> I'd expect the following program (compiled with ghc and without any
> specieal flags) to produce
>
>    Just (Exited ExitSuccess)
>    True
>
> but it produces
>
>    Just (Exited ExitSuccess)
>    False
>
> on Debian Lenny (ghc-6.8), OpenBSD-current (ghc-6.12.3), OpenBSD-current
> (ghc=7.0 from the 7.0 branch).
>
>    module Main where
>
>    import Data.IORef
>    import System.Posix.Process
>    import System.Posix.Signals
>    import System.Posix.Unistd
>
>    main = do
>            caughtCHLD <- newIORef False
>            installHandler sigCHLD (Catch $ writeIORef caughtCHLD True) Nothing
>            pid <- forkProcess $ sleep 2 >> return ()
>            s <- sleep 8
>            getProcessStatus False False pid >>= print
>            readIORef caughtCHLD >>= print
>
> The sigCHLD handler is never called in this program.
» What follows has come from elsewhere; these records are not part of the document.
(* ===== verification/Lifecycle.v ===== *)
(** * A daemon's configuration, construction and departure

    Models the checks of [Parse] in internal/config/config.go, how [run] in
    cmd/etcfuse-meta/main.go and [NewService] in internal/ipc/service.go turn a
    configuration into a daemon, the choice of the fencer, the readiness test,
    and the way out: [stopOnSignalOrFence] and [leaveCluster].  (The sequence
    that joins the cluster is in Membership.)  Also how a volume's device is
    found and opened (pkg/blockio/resolve.go and device.go).

    The flag package and the host name are inputs; [time.ParseDuration] is a
    parameter, since nothing here depends on what it accepts, and so are the
    system calls that list /sys/block and open the device.  Durations are
    nanoseconds, 64-bit. *)

From S2P Require Import Prelude Etcd EtcdFacts Schema Store Locks Extents Allocator ArenaPool InodeTimes Dirents FenceRecords Membership Controller Service DataPath Delegate LockCache NodeCaches Daemon Fencers.

Definition int64 (x : Z) : Z := to_i64 (wrap64 x).

(** ** Configuration *)

Record Config := mkConfig {
  ListenAddr : bytes; EtcdEndpoints : list bytes; EtcdLocalEndpoint : bytes;
  EtcdCertFile : bytes; EtcdKeyFile : bytes; EtcdCAFile : bytes;
  cfg_nodeID : bytes; ClusterName : bytes; LeaseTTL : Z; LogLevel : Z; ShowVersion : bool;
  BlockDevice : bytes; cfg_volumeID : bytes; MetricsAddr : bytes; Pprof : bool; RunFsck : bool; RunInfo : bool;
  EBSVolumeID : bytes; EC2InstanceID : bytes; NVMeReservations : bool; AllowBufferedIO : bool; WriteBarriers : bool;
  MetadataFlushInterval : Z; WriteDataCache : bool; PageCache : bool; EntryTimeout : Z; AttrTimeout : Z;
  NotifyAddr : bytes; HistoryLog : bytes; ReadOnly : bool }.

(** The command line as [flag.Parse] leaves it: most flags are bound to fields
    of the configuration, five to strings that are checked afterwards. *)
Record Flags := mkFlags {
  fl_cfg : Config; fl_endpoints : bytes; fl_lease : bytes; fl_flush : bytes; fl_entry : bytes; fl_attr : bytes }.

Definition RequestTimeout : Z := 10 * second.
Definition DefaultEntryTimeout : Z := 60 * second.
Definition DefaultAttrTimeout : Z := 60 * second.

Definition DefaultSocket : bytes := lit "/run/etcfuse/etcfuse.sock".
Definition DefaultNotifySocket : bytes := lit "/run/etcfuse/etcfuse-notify.sock".

(** The flags' defaults: an empty command line. *)
Definition default_flags : Flags :=
  mkFlags (mkConfig DefaultSocket [] [] [] [] [] [] (lit "etcfuse") 0 1 false [] [] [] false false false [] [] false false
             false 0 true true 0 0 DefaultNotifySocket [] false)
    (lit "http://localhost:2379") (lit "10s") (lit "100ms") (lit "1m0s") (lit "1m0s").

(** [SelfFenceWindow] at its width. *)
Definition selfFenceWindow (ttl : Z) : Z := int64 (2 * ttl).

(** [strings.Split(s, ",")]. *)
Fixpoint split_on (sep : Z) (s : bytes) : list bytes :=
  match s with
  | [] => [[]]
  | c :: s' => if c =? sep then [] :: split_on sep s'
               else match split_on sep s' with [] => [[c]] | x :: xs => (c :: x) :: xs end
  end.

Section config.
Context (ParseDuration : bytes → option Z) (hostname : bytes).

(** [None]: the process exits with status 1. *)
Definition parseCacheTimeout (value : bytes) : option Z :=
  match ParseDuration value with
  | Some d => if d <? 0 then None else Some d
  | None => None
  end.

Definition parse_flush (value : bytes) : option Z :=
  match ParseDuration value with
  | Some fi => if (fi <? 0) || (RequestTimeout <=? fi) then None else Some fi
  | None => None
  end.

Definition parse_lease (value : bytes) : option Z :=
  match ParseDuration value with
  | Some d => if selfFenceWindow d <=? RequestTimeout then None else Some d
  | None => None
  end.

Definition Parse (f : Flags) : option Config :=
  let c := fl_cfg f in
  let endpoints := split_on comma (fl_endpoints f) in
  let nodeID := match cfg_nodeID c with [] => hostname | n => n end in
  if NVMeReservations c && bool_decide (BlockDevice c = []) && bool_decide (cfg_volumeID c = []) then None
  else
    match parse_flush (fl_flush f) with None => None | Some fi =>
    match parseCacheTimeout (fl_entry f) with None => None | Some et =>
    match parseCacheTimeout (fl_attr f) with None => None | Some atm =>
    match parse_lease (fl_lease f) with None => None | Some d =>
    Some (mkConfig (ListenAddr c) endpoints (EtcdLocalEndpoint c) (EtcdCertFile c) (EtcdKeyFile c) (EtcdCAFile c)
            nodeID (ClusterName c) d (LogLevel c) (ShowVersion c) (BlockDevice c) (cfg_volumeID c) (MetricsAddr c) (Pprof c)
            (RunFsck c) (RunInfo c) (EBSVolumeID c) (EC2InstanceID c) (NVMeReservations c) (AllowBufferedIO c)
            (WriteBarriers c) fi (WriteDataCache c) (PageCache c) et atm (NotifyAddr c) (HistoryLog c) (ReadOnly c))
    end end end end.
End config.

(** ** Waiting between attempts *)

Definition retryBaseDelay : Z := 10 * millisecond.
Definition retryStep : Z := 40 * millisecond.

(** [retryDelay] (retry.go): [spread + 1] is the bound of the random number [r]. *)
Definition retry_base (attempt : Z) : Z := int64 (retryBaseDelay + int64 (attempt * retryStep)).
Definition retry_spread (attempt : Z) : Z := Z.quot (retry_base attempt) 2.
Definition retryDelay (attempt r : Z) : Z := int64 (int64 (retry_base attempt - Z.quot (retry_spread attempt) 2) + r).

(** [casBackoff] (inode.go): [delay / 2 + 1] is the bound of the random number. *)
Definition cas_maxDelay : Z := 200 * millisecond.
Definition cas_delay (attempt : Z) : Z :=
  let delay := int64 (int64 (2 ^ attempt) * millisecond) in
  if (cas_maxDelay <? delay) || (delay <=? 0) then cas_maxDelay else delay.
Definition casBackoff (attempt r : Z) : Z := Z.quot (cas_delay attempt) 2 + r.

(** ** Construction *)

(** [entryTimeout] and [timeoutSecs]: zero stands for the default. *)
Definition cacheTimeout (d fallback : Z) : Z := if d =? 0 then fallback else d.
Definition timeoutSecs (d fallback : Z) : Z :=
  let d := cacheTimeout d fallback in
  if d <? 0 then 0 else wrap32 (d / second).

(** The options [run] hands to [NewService], and the service it makes; [dev] is
    the opened block device. *)
Definition service_options (cfg : Config) (dev : option Device) : Options :=
  mkOptions (MetadataFlushInterval cfg) defaultFlushMaxBytes defaultBufferMaxBytes
    (WriteDataCache cfg && (0 <? MetadataFlushInterval cfg)) (PageCache cfg) (ReadOnly cfg)
    (match dev with Some d => barriers_for d (WriteBarriers cfg) | None => false end).

Definition new_service (cfg : Config) (local : bool) (dev : option Device) : Service :=
  mkService (service_options cfg dev) (cfg_nodeID cfg) local false false 0 (mkLockState None 0)
    (match dev with Some d => SetDeviceSize NewAllocator (wrap64 (totalSize d)) | None => NewAllocator end)
    dev 0 0 false ∅.

(** With [StartDirTouchBatching]: timestamps are queued when writes are. *)
Definition NewService (cfg : Config) (local : bool) (dev : option Device) : Daemon :=
  mkDaemon (new_service cfg local dev) (if MetadataFlushInterval cfg <=? 0 then None else Some ∅)
    newInodeBlocks newOpenFiles ∅ (newDirentCache (cacheTimeout (EntryTimeout cfg) DefaultEntryTimeout)) false
    (timeoutSecs (EntryTimeout cfg) DefaultEntryTimeout) (timeoutSecs (AttrTimeout cfg) DefaultAttrTimeout).

Definition set_BlockDevice (p : bytes) (c : Config) : Config :=
  mkConfig (ListenAddr c) (EtcdEndpoints c) (EtcdLocalEndpoint c) (EtcdCertFile c) (EtcdKeyFile c) (EtcdCAFile c)
    (cfg_nodeID c) (ClusterName c) (LeaseTTL c) (LogLevel c) (ShowVersion c) p (cfg_volumeID c) (MetricsAddr c) (Pprof c)
    (RunFsck c) (RunInfo c) (EBSVolumeID c) (EC2InstanceID c) (NVMeReservations c) (AllowBufferedIO c)
    (WriteBarriers c) (MetadataFlushInterval c) (WriteDataCache c) (PageCache c) (EntryTimeout c) (AttrTimeout c)
    (NotifyAddr c) (HistoryLog c) (ReadOnly c).

(** ** Finding and opening the device *)

(** [strings.TrimSpace] and [strings.ToLower] of ASCII strings. *)
Definition is_space (c : Z) : bool := ((9 <=? c) && (c <=? 13)) || (c =? 32).
Fixpoint trim_left (s : bytes) : bytes := match s with c :: s' => if is_space c then trim_left s' else s | [] => [] end.
Definition TrimSpace (s : bytes) : bytes := rev (trim_left (rev (trim_left s))).
Definition to_lower (c : Z) : Z := if (65 <=? c) && (c <=? 90) then c + 32 else c.

Definition normalizeSerial (s : bytes) : bytes := map to_lower (filter (λ c, c ≠ dash) (TrimSpace s)).

Definition sysfsBlock : bytes := lit "/sys/block".
Definition bang : Z := 33.
(** sysfs escapes the slashes of a device's name. *)
Definition device_path (name : bytes) : bytes := lit "/dev/" ++ map (λ c, if c =? bang then slash else c) name.

Section system.
(** What the kernel answers: the names under /sys/block, the contents of a
    file; opening a path with or without O_DIRECT; of an open descriptor, the
    sector size, the size in bytes of a block device and the size of a file. *)
Context (ReadDir : option (list bytes)) (ReadFile : bytes → option bytes).
Context (sys_open : bool → bytes → option Z) (BLKSSZGET BLKGETSIZE64 fstat_size : Z → option Z).

Definition serial_file (p : bytes) (otherwise : bytes) : bytes :=
  match ReadFile p with
  | Some b => match TrimSpace b with [] => otherwise | s => s end
  | None => otherwise
  end.

(** NVMe namespaces carry it on the controller, others on the device. *)
Definition readSerial (name : bytes) : bytes :=
  serial_file (sysfsBlock ++ lit "/" ++ name ++ lit "/device/serial")
    (serial_file (sysfsBlock ++ lit "/" ++ name ++ lit "/serial") []).

Definition ResolvePath (volumeID : bytes) : option bytes :=
  match normalizeSerial volumeID with
  | [] => None
  | want =>
    entries ← ReadDir;
    x ← list_find (λ name, normalizeSerial (readSerial name) = want) entries;
    Some (device_path x.2)
  end.

(** An [int64] of what the ioctl stores. *)
Definition readSize (fd : Z) : option Z :=
  match BLKGETSIZE64 fd with Some bs => Some (int64 bs) | None => fstat_size fd end.

Definition queryGeometry (direct : bool) (fd : Z) : option Device :=
  let sector := match BLKSSZGET fd with Some sec => if 0 <? sec then sec else 512 | None => 512 end in
  size ← readSize fd; Some (mkDevice direct sector size).

Definition open_device (path : bytes) (allowBuffered : bool) : option Device :=
  match sys_open true path with
  | Some fd => queryGeometry true fd
  | None =>
    if negb allowBuffered then None
    else fd ← sys_open false path; queryGeometry false fd
  end.

Definition Open (path : bytes) : option Device := open_device path false.
Definition OpenBuffered (path : bytes) : option Device := open_device path true.

(** The volume's device path overrides the configured one. *)
Definition resolve_volume (cfg : Config) : option Config :=
  match cfg_volumeID cfg with
  | [] => Some cfg
  | v => match ResolvePath v with None => None | Some p => Some (set_BlockDevice p cfg) end
  end.

(** What [run] builds before it touches the cluster.  [None]: it returns an
    error; dialling etcd is assumed to work, and there is no history log. *)
Definition construct (cfg : Config) : option (Config * Membership * Daemon) :=
  match resolve_volume cfg with
  | None => None
  | Some cfg =>
    let mem := SetInstanceID (NewMembership (cfg_nodeID cfg) (ClusterName cfg) (LeaseTTL cfg)) (EC2InstanceID cfg) in
    let local := bool_decide (EtcdLocalEndpoint cfg ≠ []) in
    match BlockDevice cfg with
    | [] => Some (cfg, mem, NewService cfg local None)
    | path =>
      match (if AllowBufferedIO cfg then OpenBuffered path else Open path) with
      | None => None
      | Some dev => Some (cfg, mem, NewService cfg local (Some dev))
      end
    end
  end.
End system.

(** ** Readiness and fencing *)

Definition readiness (serving alive fenced : bool) : bool := if negb serving then false else if negb alive then false else negb fenced.

Inductive fencer := NoFencer | ByReservation (f : NVMeFencer) | ByDetachment (d : EBSDetacher).

(** [newFencingController]; [open_dev] is the namespace [nvmeresv.Open] finds
    behind the path. *)
Definition newFencingController (cfg : Config) (open_dev : bytes → option Z) : fprog (option fencer) :=
  if NVMeReservations cfg then
    match open_dev (BlockDevice cfg) with
    | None => mret None
    | Some dev =>
      r ← newNVMeFencer dev (cfg_nodeID cfg);
      mret match r with Ok f => Some (ByReservation f) | Err _ => None end
    end
  else match EBSVolumeID cfg with
       | [] => mret (Some NoFencer)
       | v => mret (ByDetachment <$> newDetacher v)
       end.

Definition Fence (f : fencer) (node instanceID : bytes) : fprog (option (result unit)) :=
  match f with
  | NoFencer => mret (Some (Ok tt))
  | ByReservation f => Some <$> NVMeFencer_Fence f node instanceID
  | ByDetachment d => EBSDetacher_Fence d node instanceID
  end.

(** ** Leaving *)

Section leave.
Context (shuffle : list (Z * timeUpdate) → list (Z * timeUpdate)).

(** What is flushed and given up before the node announces anything.  [false]:
    the process panicked (see [ReleaseCachedLocks]). *)
Definition flush_and_unlock : dmn bool :=
  _ ⇝ on_times (λ s t, t' ⇐ FlushInodeTimes s shuffle t 0; Ret (t', tt));
  on_svc ReleaseCachedLocks.

Definition close_session : dmn (result unit) := on_svc (λ s,
  x ⇐ CloseLockSession (lstate s); Ret (set_lstate x.1 s, x.2)).

Definition leaveCluster (m : Membership) : dmn (option (Membership * (list Z * option err))) :=
  ok ⇝ flush_and_unlock;
  if negb ok then dret None
  else
    _ ⇝ close_session;
    r ⇝ on_store (λ s, Leave m s);
    dret (Some r).

(** The way down; a node that fenced itself gives its locks up first. *)
Definition shut_down (selfFenced : bool) (m : Membership) : dmn (option (Membership * (list Z * option err))) :=
  if selfFenced then
    ok ⇝ on_svc ReleaseCachedLocks;
    if negb ok then dret None else leaveCluster m
  else leaveCluster m.
End leave.

(** ** The process *)

Inductive process := ShowsVersion | RunsFsck | RunsInfo | Serves.
Definition main_process (cfg : Config) : process :=
  if ShowVersion cfg then ShowsVersion else if RunFsck cfg then RunsFsck else if RunInfo cfg then RunsInfo else Serves.

Inductive run_error := errSelfFenced | RunFailed.

(** The end of [run]: a failure of the socket server goes before a self-fence. *)
Definition run_result (serveErr selfFenced : bool) : option run_error :=
  if serveErr then Some RunFailed else if selfFenced then Some errSelfFenced else None.

Definition SelfFenceExitCode : Z := 77.
Definition exit_status (e : option run_error) : Z :=
  match e with None => 0 | Some errSelfFenced => SelfFenceExitCode | Some RunFailed => 1 end.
Is this expected
> behaviour? If so, why?

If you change the "sleep" to "threadDelay", you get the expected answer. The reason is that sleep is a foreign call, and in the unthreaded RTS no other threads can run while the foreign call is in progress, and that includes threads created to handle signals. When sleep returns, there isn't enough time before the main thread exits for the sigCHLD handler thread to run.

threadDelay is more friendly and lets the RTS run other threads.

You could also use -threaded, but then the sleep call will be interrupted by SIGVTALRM, so using threadDelay is better.